**DESCRIPTION OF THE TASK:** When a line below contains the word "Import", it counts toward the total; give that total and nothing besides.
=== Section Start ===
(** * The generation orchestration engine of content-tool

    A shallow embedding of the backend's generation services

      - [src/utils/script_parser.py]              (module [ScriptParser])
      - [src/services/image_generation_service.py]
        and [src/services/volc_jimeng_service.py] (module [ImageGeneration])
      - [src/services/keyframe_service.py]        (module [KeyframeService])
      - [src/services/video_service.py]           (module [VideoService])

    together with the parts of the Python runtime they rest on (strings,
    the [re] patterns of the parser, JSON values, exceptions), followed by
    the properties of the specification, stated and settled on that
    embedding.

    Conventions.  A Python [str] is the list of its code points.  A nullable
    column or an [Optional] argument is an [option].  A function that can
    raise returns in the monad [M] of module [Runtime], which threads the
    database, the outside world (HTTP vendors, object storage, clock) and the
    log of every call made to the outside world. *)

From Stdlib Require Import ZArith NArith QArith String Ascii List Sorted Permutation.
From Stdlib Require DecimalN.
From stdpp Require Import base decidable option list sorting gmap.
=== Section End ===
**SOLUTION TO THE EXERCISE:** 2